The first ever female Polish Protestant bishop has been ordained at a ceremony in the United Kingdom.

Paulina Hlawiczka-Trotman, who comes from the town of Ustroń in southern Poland, became the sole bishop of the Lutheran Church in Great Britain (LCiGB) on Saturday.

After the ceremony, which took place at Saint Mary’s Church in Nottingham, the new bishop presided over the Eucharistic liturgy, during which she sang in Polish. The words of the final blessing were also sung in Polish by Walter Jagucki, a former bishop of the LCiGB who also comes from Poland.

Hlawiczka-Trotman studied theology and ethics at the Christian Academy of Theology in Warsaw. She was ordained as a Lutheran clergywoman in England in 2014 because at that time the Lutheran church in Poland did not ordain women.

Only in 2021 did the Evangelical Church of the Augsburg Confession in Poland approved the ordination of women. Its first female pastors were ordained the following year.

“Paulina is illustrating the very history of our church,” said her predecessor as bishop of LCiGB, Tor Jørgensen. “She is coming from an East-European Lutheran minority tradition. She has shown individual courage and integrity by following her call to be an ordained minister while that still was not possible in her own church.”

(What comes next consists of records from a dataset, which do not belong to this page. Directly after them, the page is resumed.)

(* ===== verification/Migrate.v ===== *)
(** * [internal/cache/sqlite.go]: opening the database

  [Open] with its connection string, pragmas and migrations.  The SQL of a
  migration is opaque: [script] is what executing it does to the database, which
  is known to leave [schema_version] alone; the embedded file system maps names to
  directories or files. *)

From S2P Require Import Prelude Order GoLib Os.

Local Open Scope Z_scope.

(** ** Names *)

(** [n = n*10 + int(r-'0')] over the digits, with the wrap-around of an [int]. *)
Fixpoint version_digits (s : string) (n : Z) : option Z :=
  match s with
  | EmptyString => Some n
  | String c s' => if is_digit c then version_digits s' (int64_wrap (n * 10 + digit_val c)) else None
  end.

Definition parseMigrationVersion (name : string) : option Z :=
  let stem := TrimSuffix name ".sql" in
  let numPart := match cut_at (Ascii.eqb "_") stem with Some (a, _) => a | None => stem end in
  if String.eqb numPart "" then None else version_digits numPart 0.

(** The migrations of the embedded files, a directory or the text of a file each. *)
Definition migration_files (fs : gmap string (option string)) : list string :=
  go_sort string_less
    (elements (dom (filter (fun kv : string * option string => is_Some kv.2 /\ HasSuffix kv.1 ".sql" = true) fs))).

(** ** The connection string *)

Definition hex_digit (n : Z) : ascii := ascii_of_N (Z.to_N (if n <? 10 then 48 + n else 55 + n)).
Definition unreserved (c : ascii) : bool :=
  is_digit c || (65 <=? code c) && (code c <=? 90) || (97 <=? code c) && (code c <=? 122)
  || existsb (Ascii.eqb c) ["-"; "_"; "."; "~"]%char.
(** [url.QueryEscape] *)
Fixpoint QueryEscape (s : string) : string :=
  match s with
  | EmptyString => EmptyString
  | String c s' =>
      (if unreserved c then String c ""
       else if Ascii.eqb c " " then "+"
       else String "%" (String (hex_digit (code c / 16)) (String (hex_digit (code c mod 16)) ""))) +:+ QueryEscape s'
  end.

Definition buildDSN (dbPath : string) : string :=
  if String.eqb dbPath ":memory:"
  then "file::memory:?cache=shared&_pragma=foreign_keys(1)&_pragma=busy_timeout(5000)&_pragma=temp_store(2)"
  else
    "file:" +:+ dbPath +:+ "?" +:+
    Join ((fun v => "_pragma=" +:+ QueryEscape v)
            <$> ["journal_mode(WAL)"; "synchronous(NORMAL)"; "foreign_keys(1)"; "busy_timeout(5000)"; "temp_store(2)"]%string) "&".

(** ** The database *)

Class SchemaDb (K : Type) := {
  versions : K -> gset Z;
  add_version : Z -> K -> K;
  script : string -> K -> option K;
  versions_add : forall v k, versions (add_version v k) = {[v]} ∪ versions k;
  versions_script : forall body k k', script body k = Some k' -> versions k' = versions k
}.

Section Migrate.
Context {K : Type} `{Env K} `{SchemaDb K}.
Context (fs : gmap string (option string)).
Local Notation IO := (IO K).

Definition max_version (k : K) : Z :=
  match elements (versions k) with [] => 0 | x :: l => foldr Z.max x l end.

Definition currentSchemaVersion : IO Z :=
  io_wrap "read schema_version" (syscall;; io_fun (fun w => (Ok (max_version (w_kern w)), w))).

(** One migration and its bookkeeping in a transaction. *)
Definition applyMigration (version : Z) (name body : string) : IO unit :=
  io_wrap ("begin tx for " +:+ name) syscall;;
  k ← io_fun (fun w => (Ok (w_kern w), w));
  k ← io_wrap ("exec " +:+ name)
        (syscall;; match script body k with Some k => mret k | None => io_err (ErrNew "SQL logic error") end);
  Now;;
  io_wrap "record version" syscall;;
  io_wrap ("commit " +:+ name) syscall;;
  io_fun (fun w => (Ok tt, MkWorld (w_files w) (add_version version k) (w_calls w))).

Fixpoint migrate_files (current : Z) (names : list string) : IO unit :=
  match names with
  | [] => mret tt
  | name :: names' =>
      match parseMigrationVersion name with
      | None => migrate_files current names'
      | Some ver =>
          if ver <=? current then migrate_files current names'
          else
            match fs !! name with
            | Some (Some body) => applyMigration ver name body;; migrate_files current names'
            | _ => io_err (ErrWrap ("read migration " +:+ name) ErrNotExist)
            end
      end
  end.

Definition migrate : IO unit :=
  io_wrap "bootstrap schema_version" syscall;;
  current ← currentSchemaVersion;
  migrate_files current (migration_files fs).

Fixpoint pragmas (stmts : list string) : IO unit :=
  match stmts with [] => mret tt | stmt :: stmts' => io_wrap stmt syscall;; pragmas stmts' end.

Definition applyPragmas (path : string) : IO unit :=
  (if String.eqb path ":memory:" then mret tt else io_wrap "set journal_mode=WAL" syscall);;
  pragmas ["PRAGMA synchronous=NORMAL"; "PRAGMA foreign_keys=ON"; "PRAGMA busy_timeout=5000"; "PRAGMA temp_store=MEMORY"].

(** [Open]; the handle is the connection string. *)
Definition Open (dbPath : string) : IO string :=
  if String.eqb (TrimSpace dbPath) "" then io_err (ErrNew "cache.Open: empty db path")
  else
    io_wrap "cache.Open: sql.Open" syscall;;
    io_wrap "cache.Open: pragmas" (applyPragmas dbPath);;
    io_wrap "cache.Open: migrate" migrate;;
    mret (buildDSN dbPath).

(** ** What a migration run is for *)

(** The migrations above a version, in order. *)
Definition above (current : Z) (names : list string) : list (Z * string) :=
  omap (fun name => ver ← parseMigrationVersion name;
                    body ← mjoin (fs !! name);
                    if ver <=? current then None else Some (ver, body)) names.

Fixpoint apply_all (todo : list (Z * string)) (k : K) : option K :=
  match todo with
  | [] => Some k
  | (ver, body) :: todo' => k' ← script body k; apply_all todo' (add_version ver k')
  end.

(** The database with every pending migration applied, if all of them can be. *)
Definition migrated (k : K) : option K := apply_all (above (max_version k) (migration_files fs)) k.

(** Later files have larger versions. *)
Definition numbered : Prop :=
  StronglySorted Z.lt (omap parseMigrationVersion (migration_files fs)).
End Migrate.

The head of the Evangelical Church in Poland, Jerzy Samiec, who attended the ceremony, also welcomed Hlawiczka-Trotman’s ordination as bishop, saying it was “a great joy” for Polish Lutherans.

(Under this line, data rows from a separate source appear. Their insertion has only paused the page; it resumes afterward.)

(* ===== verification/Resolution.v ===== *)
(** * The pipeline over the resolver and the cache

  [with_resolution] puts the cache and a batch resolver in the place of the
  orchestrator's agents; the resolution step of a policy run, proved against what
  the resolver and the cache promise. *)

From S2P Require Import Prelude Order GoLib Os Netip NetipText Cidr Aggregator.
From S2P Require Import Config Plan Exporter Routing Cache CacheSpec Resolver ResolverSpec Orchestrator.

Local Open Scope Z_scope.

(** The agents with [SQLiteCache] as the cache and [batch] as the resolver. *)
Definition with_resolution {K} `{Env K} `{Sqlite K} (ag : Agents K) (order : gset string -> list string)
    (rec_order : gset RecordKey -> list RecordKey)
    (batch : list string -> World K -> list ResolveResult * World K) : Agents K :=
  MkAgents (ag_LoadAll ag) (ag_ResolveCategory ag) (ag_GetDomains ag) (ag_GetPrefixes ag)
    (NeedsRefresh order) batch UpsertBatch (SnapshotForDomains rec_order) (ag_policies ag)
    (ag_WritePolicy ag) (ag_Caps ag) (ag_ApplyPolicy ag) (ag_config ag) (ag_publish ag).

Section Resolution.
Context {K : Type} `{Env K} `{Sqlite K}.
Context (ag : Agents K) (order : gset string -> list string) (rec_order : gset RecordKey -> list RecordKey).
Context `{!MapOrder order, !MapOrder rec_order}.
Context (batch : list string -> World K -> list ResolveResult * World K).
(** What [batch_results_ok] shows of the pool: a result for each domain, as the
    cache expects it; and neither resolving nor publishing an event writes to the
    database. *)
Context (batch_ok : forall ds w, Forall result_ok (fst (batch ds w)) /\
  rr_Domain <$> fst (batch ds w) ≡ₚ ds /\ db (snd (batch ds w)) = db w).
Context (publish_db : forall topic ev data w, db (ag_publish ag topic ev data w) = db w).
Implicit Types (w : World K).
Local Notation ag' := (with_resolution ag order rec_order batch).

Lemma drain_spec runID name total results resolved failed processed w :
  exists resolved' failed' w', drain ag' runID name total results resolved failed processed w = (Ok (resolved', failed'), w') /\
    db w' = db w /\ resolved' + failed' = resolved + failed + Z.of_nat (length results) /\
    resolved' = resolved + Z.of_nat (length (List.filter is_valid results)).
Proof.
  revert resolved failed processed w. induction results as [|r rs IH]; intros resolved failed processed w.
  { eexists _, _, _. split; [reflexivity|]. cbn. split_and!; [done|lia|lia]. }
  cbn [drain]. unfold mbind at 1, io_bind at 1.
  assert (exists w1, (if ((processed + 1) mod 10 =? 0) || (processed + 1 =? total)
    then emit ag' "pipeline.progress" (AMap [("run_id"%string, AInt runID); ("policy"%string, AStr name);
           ("step"%string, AStr "resolve"); ("resolved"%string, AInt (if is_valid r then resolved + 1 else resolved));
           ("failed"%string, AInt (if is_valid r then failed else failed + 1)); ("total"%string, AInt total);
           ("processed"%string, AInt (processed + 1))])
    else mret tt) w = (Ok tt, w1) /\ db w1 = db w) as (w1 & E1 & Hd1).
  { case_if; [|by exists w]. eexists. split; [reflexivity|]. apply publish_db. }
  rewrite E1.
  destruct (IH (if is_valid r then resolved + 1 else resolved) (if is_valid r then failed else failed + 1) (processed + 1) w1)
    as (re & fa & w' & E & Hd & Hs & Hv).
  exists re, fa, w'. split; [exact E|]. split; [congruence|]. cbn [List.filter length].
  destruct (is_valid r); cbn [length]; lia.
Qed.

(** The domains to resolve: all of them when forced, else the stale ones. *)
Definition wanted (req : PipelineRequest) (cfg : Config) (a : gmap string Entry) (now : Z) (name : string) : Prop :=
  rq_ForceResolve req = true \/
  spec_stale a (Unix now) (cc_TTL (cfg_Cache cfg)) (cc_FailedTTL (cfg_Cache cfg)) name = true.

Lemma refresh_phase req cfg domains a w toResolve hits w1 :
  refines (db w) a ->
  (if rq_ForceResolve req then mret (domains, 0)
   else stale ← io_wrap "cache check" (NeedsRefresh order domains (cc_TTL (cfg_Cache cfg)) (cc_FailedTTL (cfg_Cache cfg)));
        mret (stale, Z.of_nat (length domains) - Z.of_nat (length stale))) w = (Ok (toResolve, hits), w1) ->
  db w1 = db w /\
  (forall name, name ∈ toResolve <-> name ∈ domains /\ wanted req cfg a (clock (w_calls w)) name) /\
  (rq_ForceResolve req = false -> hits + Z.of_nat (length toResolve) = Z.of_nat (length domains)).
Proof.
  intros Hr. unfold wanted. destruct (rq_ForceResolve req).
  - intros [= <- <- <-]. split_and!; try done. intros name. naive_solver.
  - intros (stale & w2 & E1 & E2)%io_bind_ok. apply io_wrap_ok in E1. injection E2 as <- <- <-.
    eapply NeedsRefresh_cases in E1 as [Hd Hs]; [|done|exact Hr]. destruct (Hs _ eq_refl) as (_ & Hn & Hel).
    split_and!; [done| |intros _; lia]. intros name. rewrite Hel. naive_solver.
Qed.

Lemma store_phase runID policy toResolve a w re fa w2 :
  refines (db w) a ->
  (if Nat.eqb (length toResolve) 0 then mret (0, 0)
   else
     results ← ((fun w => let '(l, w') := ag_ResolveBatch ag' toResolve w in (Ok l, w')) : IO K (list ResolveResult));
     '(resolved, failed) ← drain ag' runID (pc_Name policy) (Z.of_nat (length toResolve)) results 0 0 0;
     io_wrap "cache upsert" (ag_UpsertBatch ag' results);;
     mret (resolved, failed)) w = (Ok (re, fa), w2) ->
  exists results, Forall result_ok results /\ rr_Domain <$> results ≡ₚ toResolve /\
    refines (db w2) (spec_upsert a results) /\
    re + fa = Z.of_nat (length results) /\ re = Z.of_nat (length (List.filter is_valid results)).
Proof.
  intros Hr. destruct (Nat.eqb_spec (length toResolve) 0) as [Hl|_].
  { apply nil_length_inv in Hl as ->. intros [= <- <- <-]. exists []. by split_and!. }
  intros (results & w4 & E4 & E2)%io_bind_ok.
  destruct (batch_ok toResolve w) as (Hok & Hp & Hdb). cbn [ag_ResolveBatch with_resolution] in E4.
  destruct (batch toResolve w) as [l w5] eqn:Eb. injection E4 as <- <-. cbn [fst snd] in Hok, Hp, Hdb.
  apply io_bind_ok in E2 as ([re' fa'] & w6 & E5 & E2). apply io_bind_ok in E2 as ([] & w7 & E6 & E2).
  injection E2 as <- <- <-. apply io_wrap_ok in E6.
  destruct (drain_spec runID (pc_Name policy) (Z.of_nat (length toResolve)) l 0 0 0 w5) as (x & y & w8 & E7 & Hd8 & Hs & Hv).
  rewrite E7 in E5. injection E5 as <- <- <-.
  exists l. split; [done|]. split; [done|]. split; [|lia]. cbn [ag_UpsertBatch with_resolution] in E6.
  eapply UpsertBatch_cases in E6; [exact E6|]. rewrite Hd8, Hdb. exact Hr.
Qed.

(** C5. What a policy run works with: the domains that need it are resolved, each
    once, and stored; the addresses it goes on with are exactly those its domains
    had in the cache and those just delivered, and the counts add up. *)
Theorem resolution_complete runID cfg req policy domains a w v4 v6 resolved failed total hits w' :
  refines (db w) a -> domains <> [] ->
  resolve_policy ag' runID cfg req policy domains w = (Ok (v4, v6, (resolved, failed, total, hits)), w') ->
  exists results,
    (forall name, name ∈ rr_Domain <$> results <-> name ∈ domains /\ wanted req cfg a (clock (w_calls w)) name) /\
    refines (db w') (spec_upsert a results) /\
    (forall (v4' : bool) (addr : Addr), addr ∈ (if v4' then v4 else v6) <-> exists name, name ∈ domains /\
       (spec_has a name v4' addr \/ exists r, r ∈ results /\ rr_Domain r = name /\ delivers r v4' addr)) /\
    total = Z.of_nat (length results) /\ resolved + failed = total /\
    resolved = Z.of_nat (length (List.filter is_valid results)) /\
    (rq_ForceResolve req = false -> hits + total = Z.of_nat (length domains)).
Proof.
  intros Hr Hne E. unfold resolve_policy in E.
  destruct (Nat.eqb_spec (length domains) 0) as [Hl|_]; [by apply nil_length_inv in Hl|].
  apply io_bind_ok in E as ([toResolve cacheHits] & w1 & E1 & E).
  eapply refresh_phase in E1 as (Hd1 & Hto & Hhits); [|exact Hr]. rewrite <- Hd1 in Hr.
  apply io_bind_ok in E as ([re fa] & w2 & E2 & E).
  eapply store_phase in E2 as (results & Hok & Hperm & Hr2 & Hsum & Hval); [|exact Hr].
  apply io_bind_ok in E as ([s4 s6] & w3 & E3 & E). injection E as <- <- <- <- <- <- <-. apply io_wrap_ok in E3.
  eapply SnapshotForDomains_cases in E3 as [Hd3 Hs]; [|done|exact Hr2]. specialize (Hs s4 s6 eq_refl).
  exists results. assert (length results = length toResolve) as Hlen by (rewrite <- Hperm; by rewrite length_fmap).
  split_and!; [intros name; by rewrite Hperm|by rewrite Hd3| |lia|lia|done|done].
  intros v4' addr. setoid_rewrite <- (spec_has_upsert a results _ _ _ Hok). destruct (Hs addr), v4'; done.
Qed.
End Resolution.

(** ** A resolution *)

#[local] Instance resolution_env : Env Tables := demo_env None.

Definition demo_batch (ds : list string) (w : World Tables) : list ResolveResult * World Tables :=
  ((fun d => fst (resolveDomain DefaultConfig no_ctx (fun _ => false) d w)) <$> ds, w).

Lemma demo_batch_ok ds w :
  Forall result_ok (fst (demo_batch ds w)) /\ rr_Domain <$> fst (demo_batch ds w) ≡ₚ ds /\
  db (snd (demo_batch ds w)) = db w.
Proof.
  pose proof (fun d => resolveDomain_result DefaultConfig no_ctx (fun _ => false) demo_answers_wf d w _ _
                (surjective_pairing _)) as Hd.
  split_and!; [| |done]; cbn [fst demo_batch].
  - apply Forall_fmap, Forall_true. intros d. apply (Hd d).
  - rewrite <- list_fmap_compose. rewrite (list_fmap_ext _ id ds).
    { by rewrite list_fmap_id. }
    intros i d _. apply (Hd d).
Qed.

Definition no_agents : Agents Tables :=
  MkAgents (mret tt) (fun _ _ => None) (fun _ _ => Err (ErrNew "")) (fun _ _ => Err (ErrNew "")) (fun _ _ _ => mret [])
    (fun _ w => ([], w)) (fun _ => mret tt) (fun _ => mret ([], [])) false
    (fun _ _ _ => io_err (ErrNew "")) (fun _ => mret tt) (fun _ _ _ => mret tt) (fun _ => Defaults) (fun _ _ _ w => w).

Definition demo_policy : PolicyConfig :=
    {| pc_Name := "p"; pc_Enabled := true; pc_Categories := []; pc_Backend := BackendIProute2;
       pc_TableID := 100; pc_Iface := "eth0"; pc_NFTTable := ""; pc_NFTSetV4 := ""; pc_NFTSetV6 := "";
       pc_DryRun := false; pc_ExportFormat := ""; pc_Aggregation := None |}.

Definition demo_resolution :=
  resolve_policy (with_resolution no_agents elements elements demo_batch) 1 Defaults (MkRequest false false false)
    demo_policy ["a.example"%string] start.

Lemma resolution_complete_witness :
  exists v4 v6 counts w', demo_resolution = (Ok (v4, v6, counts), w') /\
    exists name, name ∈ ["a.example"%string] /\ (spec_has ∅ name true (Addr4 (10 * 2 ^ 24 + 1)) \/
      exists r, rr_Domain r = name /\ delivers r true (Addr4 (10 * 2 ^ 24 + 1))).
Proof.
  destruct demo_resolution as [[[[v4 v6] [[[resolved failed] total] hits]]|e] w'] eqn:E; [|vm_compute in E; discriminate].
  exists v4, v6, (resolved, failed, total, hits), w'. split; [reflexivity|].
  destruct (resolution_complete no_agents elements elements demo_batch demo_batch_ok (fun _ _ _ _ => eq_refl)
              1 Defaults (MkRequest false false false) demo_policy ["a.example"%string] ∅ start v4 v6 resolved failed total hits w')
    as (results & _ & _ & Hs & _); [exact refines_empty|discriminate|exact E|].
  destruct (proj1 (Hs true (Addr4 (10 * 2 ^ 24 + 1)))) as (name & Hn & Hh).
  { vm_compute in E. injection E as <- _ _ _ _ _. apply list_elem_of_here. }
  exists name. split; [exact Hn|]. destruct Hh as [Hh|(r & _ & Hr)]; [by left|right; by exists r].
Defined.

Hlawiczka-Trotman herself pledged to “listen to the needs of the people in times of economic difficulties and engage with ecumenical and interfaith partners in our joint work”.

The Evangelical Church of the Augsburg Confession in Poland, which has its roots in the Protestant Reformation of the 16th century, today has around 60,000 members in 133 parishes with almost 200 clergy.

It was once much larger, with around half a million faithful in interwar Poland, before the upheaval, destruction and border changes caused by the Second World War.

The majority of Poles today belong to the Roman Catholic Church, whose priests are exclusively male. Data released last year from the 2021 national census showed that 71% of people in Poland identify as Catholics while only 0.2% (65,407 people) said they belong to the Evangelical Church.

The first ever female Polish bishop was Maria Izabela Wiłucka-Kowalska, who was ordained as a bishop of the Old Catholic Mariavite Church in 1929.